International Bike Spotting – Alan Carter

To help us get through the next couple of colder months, dandyhorse is profiling cyclists from around the world! Folks who love to cycle here in Toronto and further afield will give us insight into what it's like to cycle in their cities. Want to add your voice to the Bike Spotting series? Get in touch with us at:

Alan Carter is the anchor and Queen’s Park Bureau Chief for Global News at 5:30 & 6.
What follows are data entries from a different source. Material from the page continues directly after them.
(** The control period 1/50 on the time step 4/1000. *)
Lemma steps_per_control_positive_witness :
  exists self : TriFingerReach,
    __init__ (1 # 50)%Q "fingerone" false (test_params 0%Q) false "0" false 0
      = Ok self
    /\ 1 <= steps_per_control (run [Call_step [1; 0; 0]%Q; Call_reset] self).
Proof.
  eexists.
  eassert (Hinit : __init__ (1 # 50)%Q "fingerone" false (test_params 0%Q)
                     false "0" false 0 = Ok _).
  { vm_compute. reflexivity. }
  split; [exact Hinit|].
  refine (steps_per_control_positive (1 # 50)%Q "fingerone" false (test_params 0%Q)
            false "0" false 0 _ [Call_step [1; 0; 0]%Q; Call_reset] _ _ Hinit).
  - vm_compute. reflexivity.
  - vm_compute. discriminate.
Defined.

(** A step with the sum of absolute differences as the distance. *)
Lemma reward_is_never_positive_witness :
  exists (self : TriFingerReach) scaled_observation reward done info,
    reachable (test_params 0%Q) self
    /\ (step [1; 0; 0]%Q self).1 = Ok (scaled_observation, reward, done, info)
    /\ (reward <= 0)%Q.
Proof.
  eexists _, _, _, _, _.
  eassert (Hreach : reachable (test_params 0%Q) _).
  { eapply (reachable_init _ (1 # 50)%Q "fingerone" false false "0" false 0).
    vm_compute. reflexivity. }
  split; [exact Hreach|].
  lazymatch goal with
  | |- ?A /\ _ => assert (Hstep : A) by (vm_compute; reflexivity)
  end.
  split; [exact Hstep|].
  exact (reward_is_never_positive _ _ _ _ _ _ _
           manhattan_not_negative Hreach Hstep).
Defined.

End Exact_more.

Section Collision_examples.
Import CollisionObjects.

(** A red cube is created for client 0 of an engine without bodies, and
    destroyed. *)
Lemma construct_then_destroy_witness :
  let c := New_Cube [15 # 100; 0; 425 # 10000]%Q [0; 0; 0; 1]%Q
             (325 # 10000)%Q (8 # 100)%Q (Some [1; 0; 0; 1]%Q) in
  let created := construct c 0 empty_world in
  let self := created.1.2 in
  let destroyed := __del__ self created.2 in
  created.1.1 = Ok tt
  /\ _pybullet_client_id self = 0
  /\ _object_id self = Some 0
  /\ calls created.2
     = [Call_changeDynamics 0 0; Call_createMultiBody 0; Call_createVisualShape 0;
        Call_createCollisionShape 0]
  /\ removals (calls created.2) = []
  /\ destroyed.1 = Ok tt
  /\ calls destroyed.2
     = Call_removeBody 0 0 :: Call_isConnected 0 :: calls created.2
  /\ removals (calls destroyed.2) = [Call_removeBody 0 0].
Proof.
  intros c created self destroyed.
  apply (construct_then_destroy c 0 empty_world).
  apply elem_of_singleton. reflexivity.
Defined.

(** A coloured cube for a client of an engine without clients. *)
Lemma construct_without_connection_witness :
  let world : pybullet Q := disconnect 0 empty_world in
  let created := construct (New_ColoredCubeV2 [0; 0; 0]%Q [0; 0; 0; 1]%Q) 0 world in
  let self := created.1.2 in
  let destroyed := __del__ self created.2 in
  created.1.1 = Raise not_connected
  /\ _object_id self = None
  /\ destroyed.1 = Ok tt
  /\ removals (calls destroyed.2) = removals (calls world)
  /\ bodies destroyed.2 = bodies world.
Proof.
  intros world.
  apply (construct_without_connection
           (New_ColoredCubeV2 [0; 0; 0]%Q [0; 0; 0; 1]%Q) 0 world).
  cbn. apply not_elem_of_difference. right. apply elem_of_singleton. reflexivity.
Defined.

(** The base class, used directly in a connected engine. *)
Lemma methods_without_object_id_witness :
  let self := BaseCollisionObject_init 0 in
  set_state self [0; 0; 0]%Q [0; 0; 0; 1]%Q empty_world
    = (Raise (AttributeError "_object_id"), empty_world)
  /\ get_state self empty_world = (Raise (AttributeError "_object_id"), empty_world)
  /\ (__del__ self empty_world).1 = Raise (AttributeError "_object_id").
Proof.
  intros self.
  destruct (methods_without_object_id self [0; 0; 0]%Q [0; 0; 0; 1]%Q empty_world
              eq_refl) as (Hset & Hget & _ & Hdel & _).
  split; [exact Hset|]. split; [exact Hget|].
  apply Hdel. apply elem_of_singleton. reflexivity.
Defined.

End Collision_examples.
(** * Marcenaria Track: import pipeline and scan workflow

    A shallow embedding of the parts of [scr/App.tsx] that the specification
    talks about: the barcode sanitiser, the zod schemas of the CSV and PDF
    import, the CSV analysis loop with its aggregator, the staging/commit
    gate, the PDF duplicate check and the production scan.

    Modelling conventions.
    - A JavaScript string is a [string]: the sequence of its code units.
      The development covers code units below 256, so the byte-order mark
      U+FEFF and the white space characters outside Latin-1 do not occur.
    - React state is a record; a [setX] call is a field update that the next
      handler invocation observes.
    - An [async] handler is cut at its [await]: the part before it and the
      continuation after it are separate transitions.
    - The document store is a finite map from document id to document; a
      write batch is applied atomically or not at all. *)

From Stdlib Require Import String Ascii List ZArith NArith Bool Lia Permutation.
From stdpp Require Import gmap strings list.

Local Open Scope string_scope.
Local Open Scope list_scope.
Local Open Scope nat_scope.

(** ** JavaScript strings *)

Module Js.

Definition code (c : ascii) : N := N_of_ascii c.

Definition inRange (lo hi : N) (c : ascii) : bool :=
  (lo <=? code c)%N && (code c <=? hi)%N.

Definition isDigit (c : ascii) : bool := inRange 48 57 c.
Definition isUpper (c : ascii) : bool := inRange 65 90 c.
Definition isLower (c : ascii) : bool := inRange 97 122 c.

(** WhiteSpace and LineTerminator of ECMAScript, below 256: what [trim]
    strips and what [\s] matches. *)
Definition isWhiteSpace (c : ascii) : bool :=
  inRange 9 13 c || (code c =? 32)%N || (code c =? 160)%N.

Fixpoint trimStart (s : string) : string :=
  match s with
  | EmptyString => EmptyString
  | String c r => if isWhiteSpace c then trimStart r else s
  end.

Fixpoint trimEnd (s : string) : string :=
  match s with
  | EmptyString => EmptyString
  | String c r =>
      match trimEnd r with
      | EmptyString => if isWhiteSpace c then EmptyString else String c EmptyString
      | r' => String c r'
      end
  end.

(** [String.prototype.trim] *)
Definition trim (s : string) : string := trimEnd (trimStart s).

(** [s.replace(/[^...]/g, '')]: keep the characters of the class. *)
Fixpoint keep (p : ascii -> bool) (s : string) : string :=
  match s with
  | EmptyString => EmptyString
  | String c r => if p c then String c (keep p r) else keep p r
  end.

(** [s.substring(0, n)] *)
Fixpoint substring0 (n : nat) (s : string) : string :=
  match n, s with
  | O, _ => EmptyString
  | _, EmptyString => EmptyString
  | S n', String c r => String c (substring0 n' r)
  end.

(** Upper-casing of one code unit.  ASCII letters and the Latin-1 letters
    whose capital is again below 256; the sharp s becomes "SS".  The capitals
    of U+00B5 and U+00FF lie above 255 and are left as they are. *)
Definition upperChar (c : ascii) : string :=
  if isLower c then String (ascii_of_N (code c - 32)) EmptyString
  else if (code c =? 223)%N then "SS"
  else if inRange 224 254 c && negb (code c =? 247)%N
       then String (ascii_of_N (code c - 32)) EmptyString
  else String c EmptyString.

(** [String.prototype.toUpperCase] *)
Fixpoint toUpperCase (s : string) : string :=
  match s with
  | EmptyString => EmptyString
  | String c r => upperChar c +:+ toUpperCase r
  end.

(** [s.split(sep)] for a one-character separator: never the empty list. *)
Fixpoint split (sep : ascii) (s : string) : list string :=
  match s with
  | EmptyString => [EmptyString]
  | String c r =>
      if Ascii.eqb c sep then EmptyString :: split sep r
      else match split sep r with
           | [] => [String c EmptyString]
           | h :: t => String c h :: t
           end
  end.

(** [s.replace(a, b)] with a string pattern of one character: the first
    occurrence only. *)
Fixpoint replaceFirst (a b : ascii) (s : string) : string :=
  match s with
  | EmptyString => EmptyString
  | String c r => if Ascii.eqb c a then String b r else String c (replaceFirst a b r)
  end.

Fixpoint dropLastIf (p : ascii -> bool) (s : string) : string :=
  match s with
  | EmptyString => EmptyString
  | String c EmptyString => if p c then EmptyString else s
  | String c r => String c (dropLastIf p r)
  end.

Definition isQuote (c : ascii) : bool := (code c =? 34)%N.

(** [s.replace(/^"|"$/g, '')]: one double quote off the front, then one off
    the end of what is left. *)
Definition stripQuotes (s : string) : string :=
  dropLastIf isQuote
    (match s with
     | String c r => if isQuote c then r else s
     | EmptyString => EmptyString
     end).

(** [s.replace(/\s+/g, '_')]: every maximal run of white space becomes one
    underscore. *)
Fixpoint underscoreSpaces (inRun : bool) (s : string) : string :=
  match s with
  | EmptyString => EmptyString
  | String c r =>
      if isWhiteSpace c
      then (if inRun then underscoreSpaces true r
            else String "_" (underscoreSpaces true r))
      else String c (underscoreSpaces false r)
  end.

Fixpoint isSuffix (suf s : string) : bool :=
  String.eqb suf s ||
  match s with
  | EmptyString => false
  | String _ r => isSuffix suf r
  end.

(** [s.endsWith(suf)] *)
Definition endsWith (s suf : string) : bool := isSuffix suf s.

(** [s || d] on strings: the empty string is falsy. *)
Definition orElse (s d : string) : string :=
  match s with EmptyString => d | _ => s end.

Fixpoint allChars (p : ascii -> bool) (s : string) : bool :=
  match s with
  | EmptyString => true
  | String c r => p c && allChars p r
  end.

Fixpoint digitsValue (base : N) (acc : N) (s : string) : N :=
  match s with
  | EmptyString => acc
  | String c r =>
      let d := if isDigit c then (code c - 48)%N
               else if isUpper c then (code c - 55)%N
               else (code c - 87)%N in
      digitsValue base (acc * base + d)%N r
  end.

(** Decimal rendering of a length, as a template literal prints it. *)
Fixpoint natDigits (fuel : nat) (n : N) (acc : string) : string :=
  match fuel with
  | O => acc
  | S f =>
      let acc' := String (ascii_of_N (48 + n mod 10)) acc in
      if (n <? 10)%N then acc' else natDigits f (n / 10)%N acc'
  end.
(** * gdata.base.service: the Google Base service facade

    A shallow embedding of [src/gdata/base/service.py]: the class
    [GBaseService] (a thin layer over [gdata.service.GDataService]) and the
    class [BaseQuery] (a [dict] of URL parameters with one named accessor).

    Python strings are [string]; dictionaries keyed by strings are stdpp's
    [gmap string _]; the methods of [GBaseService] run in a state-and-error
    monad over the service handle, and the methods inherited from
    [GDataService] are an interface ([Class GDataService]) the facade is
    written against. *)

From Stdlib Require Import String Ascii List Bool.
From stdpp Require Import base option strings gmap.

Local Open Scope string_scope.

(** ** Python built-ins used by the module *)

Module Py.

(** [c in chars], for a one-character string [c]. *)
Fixpoint char_in (c : ascii) (chars : string) : bool :=
  match chars with
  | EmptyString => false
  | String c' chars' => if Ascii.eqb c c' then true else char_in c chars'
  end.

(** [s.lstrip(chars)]: "Return a copy of the string with leading
    characters removed. The chars argument is a string specifying the set
    of characters to be removed"; it is not a prefix. *)
Fixpoint lstrip (s chars : string) : string :=
  match s with
  | EmptyString => EmptyString
  | String c s' => if char_in c chars then lstrip s' chars else s
  end.

(** ['/%s' % (s)] for a string [s]. *)
Definition format_slash (s : string) : string := "/" ++ s.

(** [s.startswith(p)]. *)
Fixpoint startswith (s p : string) : bool :=
  match p, s with
  | EmptyString, _ => true
  | String a p', String b s' => if Ascii.eqb a b then startswith s' p' else false
  | String _ _, EmptyString => false
  end.

(** Every character of [p] occurs in [chars]. *)
Fixpoint all_in (p chars : string) : bool :=
  match p with
  | EmptyString => true
  | String c p' => char_in c chars && all_in p' chars
  end.

End Py.

(** ** Python values, exceptions and the service handle *)

(** Values that cross the facade. [Obj] stands for the objects of the
    libraries the module imports (feeds, entries, ElementTree elements);
    this module never looks inside them. *)
Inductive PyVal (Obj : Type) : Type :=
| PyNone
| PyBool (b : bool)
| PyStr (s : string)
| PyObj (o : Obj).
Arguments PyNone {Obj}.
Arguments PyBool {Obj} b.
Arguments PyStr {Obj} s.
Arguments PyObj {Obj} o.

(** The two exception classes declared at lines 44-49. *)
Inductive declared : Type := Error | RequestError.

(** Exceptions the interpreter raises while it evaluates the module's own
    expressions. *)
Inductive builtin_exn : Type :=
| KeyError (key : string)
| TypeError
| AttributeError.

(** An exception seen by a caller of the facade, tagged with where it was
    raised: by a [raise] of one of the module's classes, by the interpreter
    in the module's code, or below the facade (inherited methods, parsers,
    converters), whose exceptions are the type [E]. *)
Inductive exn (E : Type) : Type :=
| Declared (d : declared)
| Builtin (b : builtin_exn)
| Lower (e : E).
Arguments Declared {E} d.
Arguments Builtin {E} b.
Arguments Lower {E} e.

Inductive result (X A : Type) : Type :=
| Ok (a : A)
| Raise (x : X).
Arguments Ok {X A} a.
Arguments Raise {X A} x.

(** [self.additional_headers]: [None] (the default of the constructor's
    argument) or a [dict]. *)
Inductive headers (Obj : Type) : Type :=
| HNone
| HDict (d : gmap string (PyVal Obj)).
Arguments HNone {Obj}.
Arguments HDict {Obj} d.

(** The value a header mapping holds under a name; [None] holds none. *)
Definition header {Obj : Type} (h : headers Obj) (name : string)
    : option (PyVal Obj) :=
  match h with
  | HDict d => d !! name
  | HNone => None
  end.

(** What a method can read and change: the header mapping of the handle,
    and [rest], everything else (the other attributes of the handle and the
    remote server). *)
Record state (Obj R : Type) : Type := mkState {
  additional_headers : headers Obj;
  rest : R
}.
Arguments mkState {Obj R} _ _.
Arguments additional_headers {Obj R} _.
Arguments rest {Obj R} _.

(** Computations below the facade, and computations of the facade. An
    exception keeps the changes made before it was raised. *)
Definition L (Obj E R A : Type) : Type :=
  state Obj R -> result E A * state Obj R.
Definition M (Obj E R A : Type) : Type :=
  state Obj R -> result (exn E) A * state Obj R.

(** A converter: a function "executed on the server's response". *)
Definition converter (Obj E R : Type) : Type := string -> L Obj E R (PyVal Obj).

(** [url_params]: [None] or a [dict] of URL parameters. *)
Definition url_params : Type := option (gmap string string).

Section Monad.
Context {Obj E R : Type}.

Definition ret {A} (a : A) : M Obj E R A := fun self => (Ok a, self).

Definition bind {A B} (m : M Obj E R A) (k : A -> M Obj E R B) : M Obj E R B :=
  fun self =>
    match m self with
    | (Ok a, self') => k a self'
    | (Raise x, self') => (Raise x, self')
    end.

(** The interpreter raises a built-in exception. *)
Definition raise {A} (b : builtin_exn) : M Obj E R A :=
  fun self => (Raise (Builtin b), self).

(** A call into the layer below. *)
Definition call {A} (m : L Obj E R A) : M Obj E R A :=
  fun self =>
    match m self with
    | (Ok a, self') => (Ok a, self')
    | (Raise e, self') => (Raise (Lower e), self')
    end.

(** [self.additional_headers] and [self.additional_headers = h]. *)
Definition getattr_additional_headers : M Obj E R (headers Obj) :=
  fun self => (Ok (additional_headers self), self).
Definition setattr_additional_headers (h : headers Obj) : M Obj E R unit :=
  fun self => (Ok tt, mkState h (rest self)).

(** [L]'s own sequencing, for the code below the facade. *)
Definition lret {A} (a : A) : L Obj E R A := fun self => (Ok a, self).
Definition lbind {A B} (m : L Obj E R A) (k : A -> L Obj E R B) : L Obj E R B :=
  fun self =>
    match m self with
    | (Ok a, self') => k a self'
    | (Raise e, self') => (Raise e, self')
    end.

(** A computation below the facade that leaves [additional_headers] as it
    found it, whatever it returns or raises. *)
Definition keeps_headers {A} (m : L Obj E R A) : Prop :=
  forall self, additional_headers (m self).2 = additional_headers self.
End Monad.

Declare Scope py_scope.
Delimit Scope py_scope with py.
Notation "x <- m ;; k" := (bind m (fun x => k))
  (at level 100, m at next level, right associativity) : py_scope.
Notation "m ;; k" := (bind m (fun _ => k))
  (at level 100, right associativity) : py_scope.
Local Open Scope py_scope.

(** ** What the module imports *)

(** [atom]: the class [atom.Entry] and its method [ToString]. *)
Class atom (Obj E R : Type) : Type := {
  isinstance_Entry : Obj -> bool;
  ToString : Obj -> L Obj E R string
}.
Lemma counts_conserved (roads_gdf : list road_row) (zones_gdf : list string) :
  NoDup zones_gdf ->
  list_sum (map (fun z => length (assigned z roads_gdf)) zones_gdf)
  = length (List.filter (in_zone_table zones_gdf) roads_gdf).
Proof.
  intros Hnd. induction roads_gdf as [|r rs IH].
  - simpl. induction zones_gdf; simpl; [reflexivity|]. inversion Hnd; auto.
  - rewrite (map_ext _ (fun z => ((if decide (zone_id r = Some z) then 1 else 0)
                                 + length (assigned z rs))%nat)).
    2:{ intros z. rewrite assigned_cons. destruct (decide _); reflexivity. }
    rewrite list_sum_map_add, IH, (hits_of_road (zone_id r) zones_gdf Hnd).
    simpl. unfold in_zone_table at 2.
    destruct (zone_id r) as [z|]; [|reflexivity].
    destruct (bool_decide (z ∈ zones_gdf)); reflexivity.
Qed.

(** X22.  With pairwise distinct zone ids no road is counted twice and
    none is lost by the grouping: the sizes of the groups of the zones add
    up to the number of roads whose zone_id is an id of the zone table. *)
Theorem groups_partition_roads (roads_gdf : list road_row) (zones_gdf : list string) :
  NoDup zones_gdf ->
  list_sum (map (fun z => length (default [] (groupby roads_gdf !! z))) zones_gdf)
    = length (List.filter (in_zone_table zones_gdf) roads_gdf).
Proof.
  intros Hnd. rewrite <- (counts_conserved roads_gdf zones_gdf Hnd).
  f_equal. apply map_ext. intros z. rewrite groupby_lookup.
  now destruct (assigned z roads_gdf).
Qed.

Lemma groups_partition_roads_witness :
  let roads := [RoadRow (Some "z0_0"%string) (1 # 5); RoadRow None 1;
                RoadRow (Some "z0_1"%string) (2 # 5); RoadRow (Some "z0_0"%string) (3 # 5)] in
  list_sum (map (fun z => length (default [] (groupby roads !! z)))
                ["z0_0"%string; "z0_1"%string]) = 3%nat.
Proof.
  intros roads.
  rewrite (groups_partition_roads roads ["z0_0"%string; "z0_1"%string]
             ltac:(repeat constructor; intros H; apply list_elem_of_In in H;
                   simpl in H; intuition discriminate)).
  reflexivity.
Defined.


End AggregateFacts.

(** ** process.py: clipping and features *)

Module FeatureFacts.

Import Py Process ProcessFacts.
Local Open Scope Q_scope.
Local Set Warnings "-inexact-float".
(** * TopoToLake: the two script tools [IsoClass.py] and [CreateLakePolygons.py]

    A shallow embedding of the Python code of the two tools and the
    properties of their naming helpers, of the tracking table written by the
    first tool and of the record loop of the second one.

    Conventions of the embedding.
    - A Python [str] is a [string]; a character is one of the first 256 code
      points, so that [\d] is the ten ASCII digits and [str.isspace] is the
      white space of that range.
    - A Python [int] is a [Z]; a [float] is a binary64 [float].
    - A statement that can raise returns a [result]; [try]/[except] is
      [try_except].
    - Calls into [arcpy] are parameters of the sections that use them and may
      raise [ExecuteError]. *)

From Stdlib Require Import ZArith Ascii String List Lia DecimalString.
From Stdlib Require Import Floats.
From stdpp Require Import base option list gmap strings.

Local Open Scope Z_scope.

(** ** Exceptions and results *)

Inductive exn : Type :=
| ValueError
| IndexError
| ExecuteError.

Inductive result (A : Type) : Type :=
| Ok (a : A)
| Raise (e : exn).

Arguments Ok {A} a.
Arguments Raise {A} e.

#[global] Instance result_ret : MRet result := fun _ a => Ok a.

#[global] Instance result_bind : MBind result := fun _ _ f m =>
  match m with
  | Ok a => f a
  | Raise e => Raise e
  end.

#[global] Instance result_fmap : FMap result := fun _ _ f m =>
  match m with
  | Ok a => Ok (f a)
  | Raise e => Raise e
  end.

(** [try: body except: handler], with a bare [except] that catches every
    exception. *)
Definition try_except {A} (body handler : result A) : result A :=
  match body with
  | Ok a => Ok a
  | Raise _ => handler
  end.

(** ** Python built-ins on strings and lists *)

Module Py.

Definition underscore : ascii := "_"%char.

(** [re]'s [\d] on the first 256 code points. *)
Definition is_digit (c : ascii) : bool :=
  let n := N_of_ascii c in ((48 <=? n) && (n <=? 57))%N.

(** [str.isspace] for one character of the first 256 code points. *)
Definition is_space (c : ascii) : bool :=
  let n := N_of_ascii c in
  (((9 <=? n) && (n <=? 13)) || ((28 <=? n) && (n <=? 32))
   || (n =? 133) || (n =? 160))%N.

(** [s.split(sep)] for a separator of one character. *)
Fixpoint split (sep : ascii) (s : string) : list string :=
  match s with
  | EmptyString => [EmptyString]
  | String c s' =>
      if Ascii.eqb c sep then EmptyString :: split sep s'
      else match split sep s' with
           | [] => [String c EmptyString]
           | p :: ps => String c p :: ps
           end
  end.

(** [sep.join(l)]. *)
Fixpoint join (sep : string) (l : list string) : string :=
  match l with
  | [] => EmptyString
  | [p] => p
  | p :: ps => p +:+ sep +:+ join sep ps
  end.

(** [l.index(x)]: the first position of [x], [ValueError] when absent. *)
Fixpoint index (x : string) (l : list string) : result nat :=
  match l with
  | [] => Raise ValueError
  | y :: l' => if String.eqb y x then Ok 0%nat else S <$> index x l'
  end.

(** [l[:stop]], with Python's treatment of a negative [stop]. *)
Definition slice_to {A} (stop : Z) (l : list A) : list A :=
  if stop <? 0 then take (Z.to_nat (Z.max 0 (Z.of_nat (length l) + stop))) l
  else take (Z.to_nat stop) l.

(** [l[i]] for [i >= 0], [IndexError] out of range. *)
Definition getitem {A} (i : nat) (l : list A) : result A :=
  match l !! i with
  | Some a => Ok a
  | None => Raise IndexError
  end.

(** The last occurrence of [sep] in [s]: what is before and after it. *)
Fixpoint rpartition (sep : ascii) (s : string) : option (string * string) :=
  match s with
  | EmptyString => None
  | String c s' =>
      match rpartition sep s' with
      | Some (h, t) => Some (String c h, t)
      | None => if Ascii.eqb c sep then Some (EmptyString, s') else None
      end
  end.

(** [s.rsplit(sep, 1)]. *)
Definition rsplit1 (sep : ascii) (s : string) : list string :=
  match rpartition sep s with
  | Some (h, t) => [h; t]
  | None => [s]
  end.

Fixpoint lstrip_by (f : ascii -> bool) (s : string) : string :=
  match s with
  | EmptyString => EmptyString
  | String c s' => if f c then lstrip_by f s' else s
  end.
(** * SimplePay client: request execution and response classification

    A shallow embedding of [simplepay/__init__.py]: the two request
    executors [SimplePay.request] and [SimplePay.request_async] and the
    endpoint wrappers built on them, with the Python values, exceptions and
    effects (requests sent, delays slept) they manipulate. *)

From Stdlib Require Import ZArith QArith List String Ascii Bool Lia.
From Stdlib Require Import DecimalString.
From Stdlib Require DecimalPos.
Import ListNotations.

Set Warnings "-register-all".

Local Open Scope string_scope.
Local Open Scope Z_scope.

(** ** Python values

    The values a decoded JSON document is made of, as Python objects:
    [None], [bool], [int], [str], [list] and [dict].  A [dict] keeps its
    insertion order, which [str()] shows.  Strings are sequences of code
    points below 256; JSON numbers are restricted to integers. *)

Module Py.

Inductive value : Type :=
| VNone
| VBool (b : bool)
| VInt (n : Z)
| VStr (s : string)
| VList (items : list value)
| VDict (entries : list (string * value)).

(** *** [repr] and [str] *)

Definition dquote : ascii := ascii_of_nat 34.
Definition squote : ascii := ascii_of_nat 39.
Definition backslash : ascii := ascii_of_nat 92.

Fixpoint has_char (c : ascii) (s : string) : bool :=
  match s with
  | EmptyString => false
  | String d rest => Ascii.eqb c d || has_char c rest
  end.

Definition hex_digit (n : N) : ascii :=
  if (n <? 10)%N then ascii_of_N (48 + n) else ascii_of_N (87 + n).

(** [str.isprintable] on the code points below 256: the controls
    (0-31, 127-159), the no-break space (160) and the soft hyphen (173)
    are not printable. *)
Definition isprintable (c : ascii) : bool :=
  let n := N_of_ascii c in
  ((32 <=? n) && (n <? 127) || (161 <=? n) && negb (n =? 173))%N.

(** One character of [repr(s)], [q] being the quote that encloses it. *)
Definition repr_char (q c : ascii) : string :=
  if Ascii.eqb c q || Ascii.eqb c backslash then String backslash (String c "")
  else if Ascii.eqb c (ascii_of_nat 9) then String backslash "t"
  else if Ascii.eqb c (ascii_of_nat 10) then String backslash "n"
  else if Ascii.eqb c (ascii_of_nat 13) then String backslash "r"
  else if isprintable c then String c ""
  else String backslash
         (String "x" (String (hex_digit (N_of_ascii c / 16))
                        (String (hex_digit (N_of_ascii c mod 16)) ""))).

Fixpoint repr_chars (q : ascii) (s : string) : string :=
  match s with
  | EmptyString => ""
  | String c rest => repr_char q c ++ repr_chars q rest
  end.

(** [repr] of a [str]: single quotes, unless the string holds a single
    quote and no double quote. *)
Definition repr_str (s : string) : string :=
  let q := if has_char squote s && negb (has_char dquote s)
           then dquote else squote in
  String q (repr_chars q s ++ String q "").

(** [str] of an [int]. *)
Definition str_int (n : Z) : string := NilZero.string_of_int (Z.to_int n).

Fixpoint join (sep : string) (parts : list string) : string :=
  match parts with
  | [] => ""
  | [p] => p
  | p :: rest => p ++ sep ++ join sep rest
  end.

Fixpoint repr (v : value) : string :=
  match v with
  | VNone => "None"
  | VBool true => "True"
  | VBool false => "False"
  | VInt n => str_int n
  | VStr s => repr_str s
  | VList items => "[" ++ join ", " (map repr items) ++ "]"
  | VDict entries =>
      "{" ++ join ", " (map (fun kv => repr_str (fst kv) ++ ": " ++ repr (snd kv))
                           entries) ++ "}"
  end.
What is it like biking in your city? 

The mountain biking in Toronto is truly amazing.   There is a network of singletrack in the Don Valley,  close to one of Toronto’s major highways, but you’d never know you weren’t deep in the forest.   Stunts, berms, and switchbacks can be found beside more entry level lines.    The problem is when it comes to cycling, Toronto does well on dirt, but poorly on pavement.

 How are the bike lanes? 

There has been a long and bitter battle in Toronto over bike lanes.   This is a growing metropolis struggling with congestion, so every strip of pavement is coveted, and often cars win.   The city has begun to install separated bike lines in some areas, but all too often ‘bike lane’ means nothing more than some lines painted on the road and a convenient place for delivery trucks to stop and unload.

What can the city do better? 

The city is moving at a glacial pace to install kilometers of bike lanes that have already been promised.  One result is in many places the lane will simply end – putting a cyclist into heavy traffic.   The city needs to do a better job linking bike lanes so cyclists don’t find themselves competing with cars in live lanes.

 Where else would you like bike lanes? 

Ideally bike commuters would be able to bring their bikes on the subway, even during rush hour.   Unfortunately, just like everything else in Toronto, the subway is jammed, so accommodating bikes is likely not going to happen.

What is the relationship between cars and bikes? 

The relationship between drivers and cars is tense.   Drivers feel like roads are being restricted for bikes, despite low ridership numbers in the winter.   The other side of the coin is riders who fear for their safety because of aggressive and too often distracted drivers.

 If you could summarize city cycling in one word what would it be?  

Intense.   I favour spending my time navigating tight singletrack, rather than dodging cars.   At least I know that tree won’t make a sudden right hand turn.   Anyone who spends time commuting in this city knows the odds of a wipeout are good.   If it’s not the streetcar track twisting your wheel, then it’s the doors of the parked cars beside the bike lane.  One of them is about to open – can you spot which one in time?